The Bare-Metal Database Architecture

On managed cloud providers, database operators often rely on underlying infrastructure APIs (e.g., EBS snapshots) for backups. On bare metal, you must provide the complete stack:

Fast Local Storage: Databases require low latency. You must use Local Persistent Volumes (via TopoLVM, OpenEBS LocalPV) or highly optimized network block storage (Ceph RBD).
Object Storage: For continuous backup and PITR, operators stream Write-Ahead Logs (WALs) and base backups to an S3-compatible endpoint. On bare metal, this is typically an internal MinIO cluster or Ceph RadosGW.
Fencing Mechanisms: To prevent split-brain scenarios during network partitions, operators must reliably “fence” (isolate or kill) the old primary before promoting a replica.

graph TD
    subgraph K8s Cluster
        O[Operator Controller]
        P[Primary DB Pod]
        R1[Replica DB Pod 1]
        R2[Replica DB Pod 2]

        O -->|Monitors & Manages| P
        O -->|Monitors & Manages| R1
        O -->|Monitors & Manages| R2

        P -.->|Streaming Replication| R1
        P -.->|Streaming Replication| R2
    end

    subgraph Bare Metal Infrastructure
        S3[MinIO / Ceph RGW S3]
        Local[Local NVMe PVs]

        P -->|Archives WALs| S3
        P --- Local
        R1 --- Local
        R2 --- Local
    end

PostgreSQL: CloudNativePG (CNPG)

CloudNativePG is the current standard for running PostgreSQL on Kubernetes. Unlike older operators that wrap external high-availability tools (like Patroni or Stolon), CNPG interacts directly with the Kubernetes API server for leader election and state management.

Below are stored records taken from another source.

(* ===== verification/Workloads.v ===== *)
(** * The microbenchmarks as clients

    The bodies of [bench/bench_flat_hash_map.cpp], [bench_pool.cpp] and
    [bench_spsc.cpp].  The map workloads are written once over the operations of
    [Interfaces.v]: [BM_FlatMap_*] runs them on the table of [FlatHashMap.v] and
    [BM_UnorderedMap_*] on a finite map with the [insert] of [std::unordered_map], which
    keeps an entry that is there.  The number of iterations is the framework's choice
    and an argument. *)
From stdpp Require Import gmap list numbers sorting.
From S2P Require Import Prelude Interfaces FlatHashMap Pool Spsc.
Open Scope Z_scope.
Open Scope cpp_scope.

Module Workloads.

(** ** Maps *)
Section map_workloads.
  Context {T : Type} `{!IndexOps T Z}.

(** [for (i = 0; i < n; ++i) map.insert(i, f(i))] *)
Fixpoint fill (f : Z -> Z) (n : nat) (i : Z) (t : T) : option T :=
  match n with O => Some t | S n => '(_, t) ← idx_insert t i (f i); fill f n (i +64 1) t end.

(** [BM_*_FillDrain] *)
Definition FILL_N : nat := 4096.
Definition fill_drain : option T := fill (fun i => i) FILL_N 0 idx_make.

(** [BM_*_FindHit]: the values found, in order. *)
Definition seven (i : Z) : Z := u64 (i * 7).
Fixpoint find_cycle (live : Z) (n : nat) (k : Z) (t : T) : option (list (option Z)) :=
  match n with O => Some [] | S n => v ← idx_find t k; vs ← find_cycle live n ((k +64 1) mod live) t; Some (v :: vs) end.
Definition find_hit (live : nat) (n : nat) : option (list (option Z)) :=
  t ← fill seven live 0 idx_make; find_cycle (Z.of_nat live) n 0 t.

(** [BM_*_FindMiss] *)
Fixpoint find_up (n : nat) (k : Z) (t : T) : option (list (option Z)) :=
  match n with O => Some [] | S n => v ← idx_find t k; vs ← find_up n (k +64 1) t; Some (v :: vs) end.
Definition find_miss (live : nat) (n : nat) : option (list (option Z)) :=
  t ← fill seven live 0 idx_make; find_up n (Z.of_nat live) t.

(** [BM_*_FindHit_Random] and [BM_*_FindMiss_Random]: the keys are a shuffled vector. *)
Fixpoint find_keys (keys : list Z) (n idx : nat) (t : T) : option (list (option Z)) :=
  match n with
  | O => Some []
  | S n => k ← keys !! idx; v ← idx_find t k; vs ← find_keys keys n ((idx + 1) mod length keys) t; Some (v :: vs)
  end.
Definition find_random (live : nat) (keys : list Z) (n : nat) : option (list (option Z)) :=
  t ← fill seven live 0 idx_make; find_keys keys n 0 t.

(** [BM_*_Churning]: what each [erase] and [insert] returned. *)
Fixpoint churn (n : nat) (old_id new_id : Z) (t : T) : option (list (bool * bool) * T) :=
  match n with
  | O => Some ([], t)
  | S n =>
    '(e, t) ← idx_erase t old_id;
    '(i, t) ← idx_insert t new_id new_id;
    '(rs, t) ← churn n (old_id +64 1) (new_id +64 1) t;
    Some ((e, i) :: rs, t)
  end.
Definition churning (L n : nat) : option (list (bool * bool) * T) :=
  t ← fill (fun i => i) L 0 idx_make; churn n 0 (Z.of_nat L) t.

(** [BM_*_MixedWorkload]: what each iteration saw. *)
Inductive seen := Found (v : option Z) | Replaced (erased inserted : bool).
Fixpoint mix (live : Z) (n : nat) (k oldest next_id : Z) (t : T) : option (list seen * T) :=
  match n with
  | O => Some ([], t)
  | S n =>
    if k mod 20 <? 19 then
      v ← idx_find t (oldest +64 (k mod live));
      '(rs, t) ← mix live n (k +64 1) oldest next_id t;
      Some (Found v :: rs, t)
    else
      '(e, t) ← idx_erase t oldest;
      '(i, t) ← idx_insert t next_id next_id;
      '(rs, t) ← mix live n (k +64 1) (oldest +64 1) (next_id +64 1) t;
      Some (Replaced e i :: rs, t)
  end.
Definition mixed (live n : nat) : option (list seen * T) :=
  t ← fill (fun i => i) live 0 idx_make; mix (Z.of_nat live) n 0 0 (Z.of_nat live) t.

(** [BM_*_DrainAll]: what each [erase] returned. *)
Fixpoint drain (n : nat) (i : Z) (t : T) : option (list bool * T) :=
  match n with
  | O => Some ([], t)
  | S n => '(e, t) ← idx_erase t i; '(rs, t) ← drain n (i +64 1) t; Some (e :: rs, t)
  end.
Definition drain_all (N : nat) : option (list bool * T) := t ← fill (fun i => i) N 0 idx_make; drain N 0 t.
End map_workloads.

(** ** What the workloads need of a map *)
(** [insert] is only called with keys that are not there. *)
Class FreshIndex (T : Type) `{!IndexOps T Z} := {
  fr_capacity : Z;
  fr_view : T -> gmap Z Z;
  fr_inv : T -> Prop;
  fr_make : fr_inv idx_make /\ fr_view idx_make = ∅;
  fr_insert t k v :
    fr_inv t -> 0 <= k < 2 ^ 64 - 1 -> fr_view t !! k = None -> Z.of_nat (size (fr_view t)) < fr_capacity ->
    exists t', idx_insert t k v = Some (true, t') /\ fr_inv t' /\ fr_view t' = <[k := v]> (fr_view t);
  fr_find t k : fr_inv t -> 0 <= k < 2 ^ 64 - 1 -> idx_find t k = Some (fr_view t !! k);
  fr_erase t k :
    fr_inv t -> 0 <= k < 2 ^ 64 - 1 ->
    exists t', idx_erase t k = Some (bool_decide (is_Some (fr_view t !! k)), t') /\ fr_inv t' /\ fr_view t' = delete k (fr_view t);
}.

(** ** The window of live keys *)
Record is_window (f : Z -> Z) (lo hi : Z) (m : gmap Z Z) : Prop := {
  win_lookup k : m !! k = if decide (lo <= k < hi) then Some (f k) else None;
  win_size : Z.of_nat (size m) = hi - lo;
}.

Lemma window_empty f lo : is_window f lo lo ∅.
Proof. split; [|rewrite map_size_empty; lia]. intros k. rewrite decide_False by lia. apply lookup_empty. Qed.

Lemma window_insert f lo hi m : lo <= hi -> is_window f lo hi m -> is_window f lo (hi + 1) (<[hi := f hi]> m).
Proof.
  intros Hle [Hm Hs]. split.
  - intros k. destruct (decide (k = hi)) as [->|Hne]; [by rewrite lookup_insert_eq, decide_True by lia|].
    rewrite lookup_insert_ne, Hm by done. destruct (decide (lo <= k < hi)), (decide (lo <= k < hi + 1)); (done || lia).
  - rewrite map_size_insert_None; [lia|]. rewrite Hm. by rewrite decide_False by lia.
Qed.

Architecture and Replication

CNPG deploys instances as a single Cluster Custom Resource. It uses Kubernetes endpoints and leases for leader election.

Primary: Receives read/write traffic.
Replicas: Maintain state via asynchronous or synchronous streaming replication.
Services: The operator automatically generates three services:
- <cluster>-rw: Routes exclusively to the Primary.
- <cluster>-ro: Routes to Replicas for read scaling.
- <cluster>-r: Routes to any available node (rarely used).

Connection Pooling (pgBouncer)

PostgreSQL spawns a separate OS process for every connection. In Kubernetes, hundreds of microservice pods continuously connecting and disconnecting will exhaust PostgreSQL’s connection limits and crash the node due to OOM (Out of Memory).

CNPG integrates pgBouncer natively via the Pooler CRD. It maintains a persistent connection pool to the database while multiplexing incoming client connections.

Storage and WAL Archiving

A production CNPG cluster must have an S3-compatible backup destination configured. Without it, PostgreSQL will retain WAL files locally until they are successfully archived. If the archiver fails (e.g., MinIO is down), the local persistent volume will fill up with WAL files, causing the primary database to crash and refuse to restart.

MySQL at Scale: Vitess

When a single MySQL primary cannot handle the write throughput or dataset size, vertical scaling on bare metal eventually hits a hardware ceiling. Vitess is a database clustering system for horizontal scaling of MySQL, originally built at YouTube.

Vitess Topology

Vitess hides the complexity of database sharding from the application. The application connects to Vitess as if it were a standard single-node MySQL database.

graph TD
    App[Application] -->|MySQL Protocol| VTGate[VTGate Router]

    subgraph Vitess Cluster
        VTGate -->|gRPC| VTTablet1[VTTablet]
        VTGate -->|gRPC| VTTablet2[VTTablet]
        VTGate -->|gRPC| VTTablet3[VTTablet]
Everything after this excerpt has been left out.